In family A, possible mutations on other unexamined genes may be associated with DM development. Multiple mutations may also have an additive effect on DM progression [29].

HNF4A c.724G>A mutation was identified in P14. HNF4A encodes a nuclear transcription factor. Pathogenic mutations are associated with MODY type 1. HNF4A mutations comprised 7.5% of MODY cases in a new study from Mediterranean countries, including Turkey [15]. MODY type 1 cases were generally diagnosed in the young adult period, progressed over time, and may require multiple OAD or insulin treatments [30]. P14 was diagnosed in the adolescent period and had high HbA1c levels despite intense treatment. The identified mutation was interpreted as pathogenic in most in silico analyses. This patient also had c.1585C>G missense mutation on the GLIS3 gene. This variant was interpreted as pathological in most in silico analyses.

P16 had GLIS3 c.893C>A variant. This variant is generally interpreted as VUS, while it was assessed as benign in the Clinvar database. This patient was diagnosed with type 1 DM due to intense insulin treatment, C-peptide negativity, and lack of family history.
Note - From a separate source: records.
(* ===== verification/Network.v ===== *)
(** * Networks (user.go)

    The methods of a network: delivery receipts, ignore lists, detached
    channels, the change of case mapping and saved credentials. *)

From stdpp Require Import base list gmap strings.
From Stdlib Require Import ZArith Ascii.
From S2P Require Import Prelude GoStrings Casemapping Xirc Irc Rate Database Handler Session PathMatch.

Local Open Scope Z_scope.

(** ** Delivery receipts

    Last message id delivered, per target and client. *)
Notation deliveredStore := (CaseMappingMap (gmap string string)).

Definition newDeliveredStore (cm : CaseMapping) : deliveredStore := NewCaseMappingMap cm.

Definition ds_Empty (ds : deliveredStore) : bool := (Len ds =? 0)%nat.

Definition ds_HasTarget (ds : deliveredStore) (target : string) : bool :=
  match Get ds target with Some _ => true | None => false end.

Definition ds_LoadID (ds : deliveredStore) (target clientName : string) : string :=
  match Get ds target with
  | None => ""
  | Some clients => default "" (clients !! clientName)
  end.

Definition ds_StoreID (ds : deliveredStore) (target clientName msgID : string) : deliveredStore :=
  let clients := default ∅ (Get ds target) in
  Set_ ds target (<[clientName := msgID]> clients).

Section Networks.
Context {St : Type} {HSt : Store St} {MO : MapOrder} {UN : Unicode} {EV : Env}.
Notation H := (handler (ust St) uerror).

Definition ds_ForEachTarget (ds : deliveredStore) : list string := originalKey <$> iter ds.

Definition ds_clients (ds : deliveredStore) : gmap string unit :=
  foldl (fun m e => foldl (fun m c => <[c := tt]> m) m (map_order (value e)).*1) ∅ (iter ds).

Definition ds_ForEachClient (ds : deliveredStore) : list string := (map_order (ds_clients ds)).*1.

(** ** Construction *)

Definition newNetwork (record : NetworkRec) (channels : list ChannelRec) (ignores : list IgnoreRec) : network :=
  let cm := casemapASCII in
  let m := foldl (fun m ch => Set_ m (ch_Name ch) ch) (NewCaseMappingMap cm) channels in
  Net record m (newDeliveredStore cm) None casemapRFC1459 (NewCaseMappingMap cm) ignores false.

(** ** Ignored senders *)

Definition isIgnored (net : network) (p : option prefix) : bool :=
  match p with
  | None => false
  | Some p =>
      let mask := ToLower (prefix_String p) in
      existsb (fun ig => match path_Match (ToLower (ig_Mask ig)) mask with Ok b => b | _ => false end)
        (nw_ignores net)
  end.

Definition setIgnores (ignores : list IgnoreRec) (net : network) : network := set_nw_ignores ignores net.
Definition ignoresSnapshot (net : network) : list IgnoreRec := nw_ignores net.

Definition equalCasemap (net : network) (a b : string) : bool :=
  bool_decide (nw_casemap net a = nw_casemap net b).

(** ** Channels: detaching, attaching, deleting *)

(** [uch.updateAutoDetach]: stop the timer, start one for a duration other
    than zero. *)
Definition updateAutoDetach (dur : Z) (uch : upstreamChannel) : upstreamChannel :=
  set_uch_detachTimer (if Z.eqb dur 0 then None else Some dur) uch.

(** A change of the channel [name] of the connection, if there is one. *)
Definition update_uch (name : string) (f : upstreamChannel -> upstreamChannel) (uc : upstreamConn) : upstreamConn :=
  match Get (uc_channels uc) name with
  | None => uc
  | Some uch => set_uc_channels (Set_ (uc_channels uc) name (f uch)) uc
  end.

(** A change of the saved channel [name] of the network. *)
Definition update_ch (name : string) (f : ChannelRec -> ChannelRec) (net : network) : network :=
  match Get (nw_channels net) name with
  | None => net
  | Some ch => set_nw_channels (Set_ (nw_channels net) name (f ch)) net
  end.

(** [uc.updateChannelAutoDetach] (upstream.go) *)
Definition updateChannelAutoDetach (name : string) : H unit :=
  ouch ← get_uc (fun uc => Get (uc_channels uc) name);
  match ouch with
  | None => mret tt
  | Some _ =>
      och ← get_net (fun net => Get (nw_channels net) name);
      match och with
      | None => mret tt
      | Some ch => if ch_Detached ch then mret tt
                   else modify_uc (update_uch name (updateAutoDetach (ch_DetachAfter ch)))
      end
  end.

(** [net.detach(ctx, ch)] for the channel stored under [name]. *)
Definition detach (name : string) (ch : ChannelRec) : H unit :=
  if ch_Detached ch then mret tt
  else
    net ← gets su_net;
    store ← gets su_store;
    let msgID := match store with
                 | None => ch_DetachedInternalMsgID ch
                 | Some st => default "" (st_LastMsgID st (nw_rec net) (nw_casemap net (ch_Name ch)) env_now)
                 end in
    modify_net (update_ch name (fun c => with_detached c true msgID));;
    conn ← gets su_conn;
    when conn (modify_uc (update_uch (ch_Name ch) (updateAutoDetach 0)));;
    forEachDownstream (fun dc =>
      down dc (SendMessage (Message ∅ (Some (dc_prefix dc)) "PART" [ch_Name ch; "Detach"]))).

Definition attach (name : string) (ch : ChannelRec) : H unit :=
  if negb (ch_Detached ch) then mret tt
  else
    let detachedMsgID := ch_DetachedInternalMsgID ch in
    modify_net (update_ch name (fun c => with_detached c false ""));;
    conn ← gets su_conn;
    uch ← (if conn : bool then
             uch ← get_uc (fun uc => Get (uc_channels uc) (ch_Name ch));
             updateChannelAutoDetach (ch_Name ch);; mret uch
           else mret None);
    forEachDownstream (fun dc =>
      down dc (SendMessage (Message ∅ (Some (dc_prefix dc)) "JOIN" [ch_Name ch]));;
      match uch with Some uch => down dc (forwardChannel uch) | None => mret tt end;;
      when (nonempty detachedMsgID) (down dc (sendTargetBacklog (ch_Name ch) detachedMsgID))).

Definition deleteChannel (name : string) : H unit :=
  och ← get_net (fun net => Get (nw_channels net) name);
  match och with
  | None => raise (ErrUnknownChannel name)
  | Some ch =>
      conn ← gets su_conn;
      when conn (modify_uc (update_uch (ch_Name ch) (updateAutoDetach 0)));;
      if env_DeleteChannel (ch_ID ch) then
        emit (DeleteChannelDB (ch_ID ch));;
        modify_net (fun net => set_nw_channels (Del (nw_channels net) name) net)
      else raise ErrDatabase
  end.

(** ** Case mapping *)

Definition recase_members (cm : CaseMapping) (uch : upstreamChannel) : upstreamChannel :=
  set_uch_Members (Recase (uch_Members uch) cm) uch.

Definition recase_uc (cm : CaseMapping) (uc : upstreamConn) : upstreamConn :=
  let channels := Recase (uc_channels uc) cm in
  let channels := CMM ((fun e => CMEntry (originalKey e) (recase_members cm (value e))) <$> cmm_m channels)
                      (cmm_casemap channels) in
  set_uc_monitored (Recase (uc_monitored uc) cm)
    (set_uc_users (Recase (uc_users uc) cm) (set_uc_channels channels uc)).

Definition recase_net (cm : CaseMapping) (net : network) : network :=
  set_nw_pushTargets (Recase (nw_pushTargets net) cm)
    (set_nw_delivered (Recase (nw_delivered net) cm)
      (set_nw_channels (Recase (nw_channels net) cm) (set_nw_casemap cm net))).

Definition updateCasemapping (newCasemap : CaseMapping) : H unit :=
  modify_net (recase_net newCasemap);;
  conn ← gets su_conn;
  when conn (modify_uc (recase_uc newCasemap));;
  forEachDownstream (fun dc => down dc updateCasemapping_dc).

(** ** Receipts, highlights, credentials *)

Definition storeClientDeliveryReceipts (clientName : string) : H unit :=
  if negb env_persistent then mret tt
  else
    net ← gets su_net;
    let receipts := omap (fun target => let msgID := ds_LoadID (nw_delivered net) target clientName in
                                        if nonempty msgID then Some (target, msgID) else None)
                      (ds_ForEachTarget (nw_delivered net)) in
    emit (StoreReceipts (n_ID (nw_rec net)) clientName receipts).

(** [net.isHighlight]: panics for a PRIVMSG or NOTICE without text or source. *)
Definition net_isHighlight (msg : message) : H bool :=
  if negb (bool_decide (Command msg = "PRIVMSG")) && negb (bool_decide (Command msg = "NOTICE")) then mret false
  else match Params msg !! 1%nat, MsgPrefix msg with
  | Some text, Some p =>
      s ← gets id;
      let nick := if su_conn s : bool then uc_nick (su_uc s)
                  else GetNick env_user (Some (nw_rec (su_net s))) in
      if bool_decide (Name p = nick) then mret false
      else match isHighlight text nick with Ok b => mret b | _ => panic end
  | _, _ => panic
  end.

Definition detachedMessageNeedsRelay (ch : ChannelRec) (msg : message) : H bool :=
  highlight ← net_isHighlight msg;
  mret (bool_decide (ch_RelayDetached ch = FilterMessage)
        || (bool_decide (ch_RelayDetached ch = FilterHighlight)
            || bool_decide (ch_RelayDetached ch = FilterDefault)) && highlight).

Definition autoSaveSASLPlain (username password : string) : H unit :=
  mech ← get_net (fun net => s_Mechanism (n_SASL (nw_rec net)));
  if nonempty mech && negb (bool_decide (mech = "PLAIN")) then mret tt
  else
    modify_net (fun net =>
      let s := n_SASL (nw_rec net) in
      set_nw_rec (with_SASL (nw_rec net) (MkSASL "PLAIN" username password (s_CertBlob s) (s_PrivKeyBlob s))) net);;
    r ← get_net nw_rec;
    emit (StoreNetworkDB r).

End Networks.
P13 was identified to have c.*73G>A intronic region mutation on the NKX2-2 gene. This gene is a transcription factor gene related to pancreas development. Mutations are associated with NDM [31]. This patient met the MODY clinical criteria; however, he was diagnosed with DM in adulthood. This variant is interpreted as LB; however, it is in the 3′ untranslated region and may have acted by altering the gene’s RNA stability and expression level.
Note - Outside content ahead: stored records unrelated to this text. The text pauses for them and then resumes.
(* ===== verification/Ignore.v ===== *)
(** * Ignored senders (user.go)

    [network.isIgnored] matches the masks of the ignore list with
    [path.Match], whose patterns are those of slash-separated paths. *)

From stdpp Require Import base list gmap strings.
From Stdlib Require Import ZArith Ascii.
From S2P Require Import Prelude GoStrings Casemapping Xirc Irc Rate Database Handler Session PathMatch Network.

(** ** Slashes of a matched name *)

Notation is_ascii s := (Forall (fun c => (byteZ c < 128)%Z) (schars s)).

Lemma not_slash_cons c p : slash_char ∉ schars (String c p) <-> c <> slash_char /\ slash_char ∉ schars p.
Proof. change (schars (String c p)) with (c :: schars p). rewrite not_elem_of_cons. naive_solver. Qed.

Lemma ascii_cons c p : is_ascii (String c p) <-> (byteZ c < 128)%Z /\ is_ascii p.
Proof. apply (Forall_cons (fun c => (byteZ c < 128)%Z)). Qed.

(** What is left of [s] after a match: a suffix, and no slash was consumed. *)
Definition keeps_slash (s t : string) : Prop :=
  is_ascii t /\ (slash_char ∈ schars s -> slash_char ∈ schars t).

Lemma keeps_slash_drop c s t : c <> slash_char -> keeps_slash s t -> keeps_slash (String c s) t.
Proof.
  intros Hc [Ha Hs]. split; [done|]. intros Hin. apply Hs.
  change (schars (String c s)) with (c :: schars s) in Hin. set_solver.
Qed.

Lemma match_chunk_slash fuel failed chunk s t :
  plain chunk -> slash_char ∉ schars chunk -> is_ascii s ->
  match_chunk fuel failed chunk s = Ok (Some t) -> failed = false /\ keeps_slash s t.
Proof.
  revert failed chunk s; induction fuel as [|fuel IH]; intros failed chunk s Hp Hc Hs; [done|].
  destruct chunk as [|c p].
  { simpl. destruct failed; [done|]. intros [= ->]. done. }
  apply plain_cons in Hp as [[H1 H2] Hp]. apply not_slash_cons in Hc as [Hc0 Hc].
  cbn [match_chunk]. rewrite (byte_eqb_false c "["), (byte_eqb_false c "\") by done.
  destruct failed; cbn [orb].
  { destruct (byte_eqb c "?"); intros H; by apply IH in H as [? _]. }
  destruct s as [|d s].
  { cbn [slen String.length Nat.eqb]. destruct (byte_eqb c "?"); cbn [orb]; intros H; by apply IH in H as [? _]. }
  apply ascii_cons in Hs as [Hd Hs]. cbn [slen String.length Nat.eqb].
  rewrite DecodeRune_ascii by done. cbn [snd sdrop]. change (schars (String d s)) with (d :: schars s). cbn [head].
  unfold default, id, from_option.
  destruct (byte_eqb c "?") eqn:Eq; intros H; apply IH in H as [Hf Hk]; try done; (split; [done|]);
    apply keeps_slash_drop; try done.
  - intros ->. by rewrite byte_eqb_refl in Hf.
  - intros ->. rewrite byte_eqb_false in Hf by done. done.
Qed.

Lemma skip_match_slash last chunk name t :
  plain chunk -> slash_char ∉ schars chunk -> is_ascii name ->
  skip_match last chunk name = Ok (Some t) -> keeps_slash name t.
Proof.
  intros Hp Hc. induction name as [|c name IH]; intros Hn; simpl; [done|]. apply ascii_cons in Hn as [_ Hn].
  destruct (byte_eqb c slash_char) eqn:E; [done|]. unfold byte_eqb in E; bool_to_prop.
  destruct (matchChunk chunk name) as [[t'|]| |] eqn:Em; cbn [res_bind]; try done.
  - case_match; intros Ht; [by apply keeps_slash_drop; [|apply IH]|]. injection Ht as <-.
    apply keeps_slash_drop; [done|]. by apply (match_chunk_slash _ _ chunk name t') in Em as [_ ?].
  - intros Ht. by apply keeps_slash_drop; [|apply IH].
Qed.

Lemma path_match_slash fuel pattern name :
  plain pattern -> slash_char ∉ schars pattern -> is_ascii name ->
  path_match fuel pattern name = Ok true -> slash_char ∉ schars name.
Proof.
  revert pattern name; induction fuel as [|fuel IH]; intros pattern name Hp Hc Hn; [done|].
  cbn [path_match]. destruct (slen pattern =? 0)%nat eqn:E0.
  { intros [= E]. apply Nat.eqb_eq, slen_0 in E as ->. apply not_elem_of_nil. }
  unfold scanChunk. destruct (scan_stars_spec false pattern) as (n & p & -> & -> & Hns).
  apply plain_stars in Hp.
  assert (Hc' : slash_char ∉ schars p).
  { clear -Hc. induction n as [|n IH]; [done|]. cbn in Hc. apply not_slash_cons in Hc as [_ Hc]. auto. }
  destruct (scan_body_spec p Hp) as (chunk & rest & -> & -> & _ & _).
  apply plain_app in Hp as [Hpc Hpr]. rewrite schars_app, not_elem_of_app in Hc'. destruct Hc' as [Hcc Hcr].
  destruct (_ && _).
  { intros [= E]. intros Hin. apply negb_true_iff in E. apply byte_in_spec in Hin. congruence. }
  assert (Hrest : forall t, keeps_slash name t -> path_match fuel rest t = Ok true -> slash_char ∉ schars name).
  { intros t [Ha Ht] H Hin. by apply (IH rest t Hpr Hcr Ha H), Ht. }
  assert (Hskip : (let? o := skip_match (slen rest =? 0)%nat chunk name in
                   match o with Some t => path_match fuel rest t | None => check_rest fuel rest end) = Ok true ->
                  slash_char ∉ schars name).
  { destruct (skip_match _ chunk name) as [[t|]| |] eqn:Es; cbn [res_bind]; try done.
    - apply Hrest. by apply (skip_match_slash _ chunk name t) in Es.
    - by rewrite check_rest_plain. }
  destruct (matchChunk chunk name) as [[t|]| |] eqn:Em; cbn [res_bind]; try done.
  - apply (match_chunk_slash _ _ chunk name t) in Em as [_ Em]; [|done..]. destruct (_ || _); [by apply Hrest|].
    destruct (_ || _); [done|]. by rewrite check_rest_plain.
  - destruct (_ || _); [done|]. by rewrite check_rest_plain.
Qed.

(** ** The ignore list *)
Section Ignores.
Context {MO : MapOrder} {UN : Unicode} {EV : Env}.

(** The sender as [isIgnored] matches it, and the masks. *)
Definition sender (p : prefix) : string := ToLower (prefix_String p).
Definition masks (net : network) : list string := (fun ig => ToLower (ig_Mask ig)) <$> nw_ignores net.

Lemma isIgnored_true net p :
  isIgnored net (Some p) = true <-> exists mask, mask ∈ masks net /\ path_Match mask (sender p) = Ok true.
Proof.
  unfold isIgnored, masks, sender. rewrite existsb_exists. split.
  - intros (ig & Hin & Hm). exists (ToLower (ig_Mask ig)). split.
    + apply list_elem_of_fmap. exists ig. by rewrite list_elem_of_In.
    + by destruct (path_Match _ _) as [[]| |].
  - intros (mask & Hin & Hm). apply list_elem_of_fmap in Hin as (ig & -> & Hin).
    exists ig. rewrite <- list_elem_of_In. by rewrite Hm.
Qed.

End Ignores.

(** C35: for masks without character classes and escapes, and a sender of ASCII
    characters other than a slash, the chunk-wise matcher that [isIgnored]
    runs agrees with the declarative meaning of a glob: the sender is ignored
    exactly when some lower-cased mask matches it with [*] for any sequence
    and [?] for any character. *)
Theorem isIgnored_glob {UN : Unicode} {EV : Env} net p :
  Forall plain (masks net) -> flat (sender p) ->
  (isIgnored net (Some p) = true <-> exists mask, mask ∈ masks net /\ glob mask (sender p)).
Proof.
  intros Hm Hp. rewrite isIgnored_true. rewrite Forall_forall in Hm.
  split; intros (mask & Hin & H); exists mask; (split; [done|]);
    destruct (path_match_glob (S (slen mask)) mask (sender p)) as (b & Hb & Hg); auto; unfold path_Match in *.
  - apply Hg. congruence.
  - apply Hg in H. congruence.
Qed.

(** A sender whose nick, user or host contains a slash (a cloak such as
    [user/alice]) is never ignored by masks without a slash, not even by the
    mask [*] or [*!*@*]: path.Match does not let a star or a question mark
    match a slash. *)
Theorem isIgnored_slash {UN : Unicode} {EV : Env} net p :
  Forall (fun mask => plain mask /\ slash_char ∉ schars mask) (masks net) ->
  Forall (fun c => (byteZ c < 128)%Z) (schars (sender p)) -> slash_char ∈ schars (sender p) ->
  isIgnored net (Some p) = false.
Proof.
  intros Hm Ha Hs. rewrite Forall_forall in Hm. apply not_true_is_false. rewrite isIgnored_true.
  intros (mask & Hin & H). destruct (Hm mask Hin) as [Hp Hc]. by eapply path_match_slash.
Qed.

(** ** Concrete ignore lists *)
Module IgnoreWitness.

Definition env : Env := {|
  env_user := NewUser "user"; env_downs := []; env_now := 0; env_rand := 0;
  env_srvPrefix := Prefix "bouncer" "" ""; env_messageTarget _ := None; env_DeleteChannel _ := true;
  env_persistent := false; time_Parse _ := Some 0%Z; FormatServerTime _ := "t";
  ParsePrefix s := Prefix s "" ""; prefix_String p := Name p +:+ "!" +:+ User p +:+ "@" +:+ Host p;
  sasl_Start _ := None; sasl_Next _ _ := None |}.

Definition net (mask : string) : network :=
  newNetwork (NewNetwork "irc.example.org") [] [MkIgnore 1 mask 0].

Definition bob : prefix := Prefix "Bob" "b" "example.org".
Definition cloaked : prefix := Prefix "Bob" "b" "user/bob".

#[local] Existing Instance env.
#[local] Existing Instance ascii_unicode.

Lemma isIgnored_glob_witness :
  isIgnored (net "bob!*@*.or?") (Some bob) = true /\ exists mask, mask ∈ masks (net "bob!*@*.or?") /\ glob mask (sender bob).
Proof.
  assert (E : isIgnored (net "bob!*@*.or?") (Some bob) = true) by (vm_compute; reflexivity).
  split; [exact E|].
  apply (isIgnored_glob (net "bob!*@*.or?") bob); [| |exact E].
  - vm_compute. repeat constructor; discriminate.
  - vm_compute. repeat constructor; discriminate.
Defined.

Lemma isIgnored_slash_witness : isIgnored (net "bob!*@*") (Some cloaked) = false.
Proof.
  apply (isIgnored_slash (net "bob!*@*") cloaked).
  - apply Forall_singleton. split; [vm_compute; repeat constructor; discriminate|].
    apply (bool_decide_unpack _). vm_compute. exact I.
  - vm_compute. repeat constructor; discriminate.
  - apply (bool_decide_unpack _). vm_compute. exact I.
Defined.

End IgnoreWitness.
P18, without DM, had ABCC8 c.1332+4delC intronic region deletion. Some cases are assessed as benign and VUS in the Clinvar database. According to the Human Splicing Finder prediction algorithm, this mutation is predicted to affect splicing. However, it was not considered to affect DM development because P18 had no DM. This patient was also identified to have GLUD1 c.1568 G>A missense mutation. A case of hyperammonemia hyperinsulinemia syndrome was reported in the Clinvar database. However, the clinical findings of this patient were not consistent with hypoglycemia.

P19 was identified to have INSR c.1777G>T missense mutation. INSR gene mutations may cause severe insulin-resistant syndromes and hyperinsulinemic hypoglycemia [32]. However, no clinical case has been reported. P19 was diagnosed with DM at age 2 years and has used insulin since then. Her mother and father did not have DM. Clinical findings were not consistent with insulin resistance. The C-peptide level was slightly low, but autoantibody tests could not be obtained. The diagnosis was not definite for this patient, but she was considered to have type 1 DM.
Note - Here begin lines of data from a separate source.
(** The reply that tells a client that its command was aborted. *)
Definition abort_call (dc : downstreamConn) (msg : message) : res uerror down_call :=
  let cmd := Command msg in
  if bool_decide (cmd = "LIST") then
    Ok (SendMessage (mk_msg RPL_LISTEND [dc_nick dc; "Command aborted"]))
  else if bool_decide (cmd = "WHO") then
    Ok (SendMessage (mk_msg RPL_ENDOFWHO [dc_nick dc; default "*" (head (Params msg)); "Command aborted"]))
  else if bool_decide (cmd = "WHOIS") then
    match last (Params msg) with
    | Some nick => Ok (SendMessage (mk_msg RPL_ENDOFWHOIS [dc_nick dc; nick; "Command aborted"]))
    | None => Panic
    end
  else if bool_decide (cmd = "AUTHENTICATE") then
    Ok (endSASL_dc (mk_msg "906" [dc_nick dc; "SASL authentication aborted"]))
  else if bool_decide (cmd = "REGISTER") || bool_decide (cmd = "VERIFY") then
    match head (Params msg) with
    | Some account => Ok (SendMessage (mk_msg "FAIL" [cmd; "TEMPORARILY_UNAVAILABLE"; account; "Command aborted"]))
    | None => Panic
    end
  else Panic.

Definition abortPendingCommands : H unit :=
  cmds ← get_uc (fun uc => map_order (uc_pendingCmds uc));
  for_each cmds (fun kl =>
    for_each (snd kl) (fun p =>
      match downstreamByID (p_downstreamID p) with
      | None => mret tt
      | Some dc => call ← lift (abort_call dc (p_msg p)); down dc (inNewContext call)
      end));;
  modify_uc (set_uc_pendingCmds ∅).

End Pending.

(** ** Lemmas *)

(** The clock of a later call. *)
Definition at_time (EV : Env) (t : Z) : Env := {|
  env_user := env_user; env_downs := env_downs; env_now := t; env_rand := env_rand;
  env_srvPrefix := env_srvPrefix; env_messageTarget := env_messageTarget;
  env_DeleteChannel := env_DeleteChannel; env_persistent := env_persistent;
  time_Parse := time_Parse; FormatServerTime := FormatServerTime; ParsePrefix := ParsePrefix;
  prefix_String := prefix_String; sasl_Start := sasl_Start; sasl_Next := sasl_Next |}.

Lemma queue_set uc cmd l : queue (set_queue cmd l uc) cmd = l.
Proof. unfold queue, set_queue; simpl. by rewrite lookup_insert_eq. Qed.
Although we analysed all 23 MODY-related genes in all cases, our major limitation was the limited number of cases from a single centre. Another limitation is that mutations in the deep intronic regions of the regulatory sequences and large copy changes could not be detected due to the limitation of our method.

Conclusion

This study analysed data from a single centre in Turkey and aimed to contribute to the phenotype-genotype correlation in monogenic DM. We detected some new mutations and reviewed the clinical findings of previously known mutations. We found that a mutation can be detected in only half of clinically diagnosed MODY patients, and some mutation carriers do not have all of the classic MODY traits. These findings highlight a broad clinical and genetic spectrum of monogenic DM. Detecting new genes and new mutations is critical for a better understanding this form of DM and may improve the individualised treatment approach.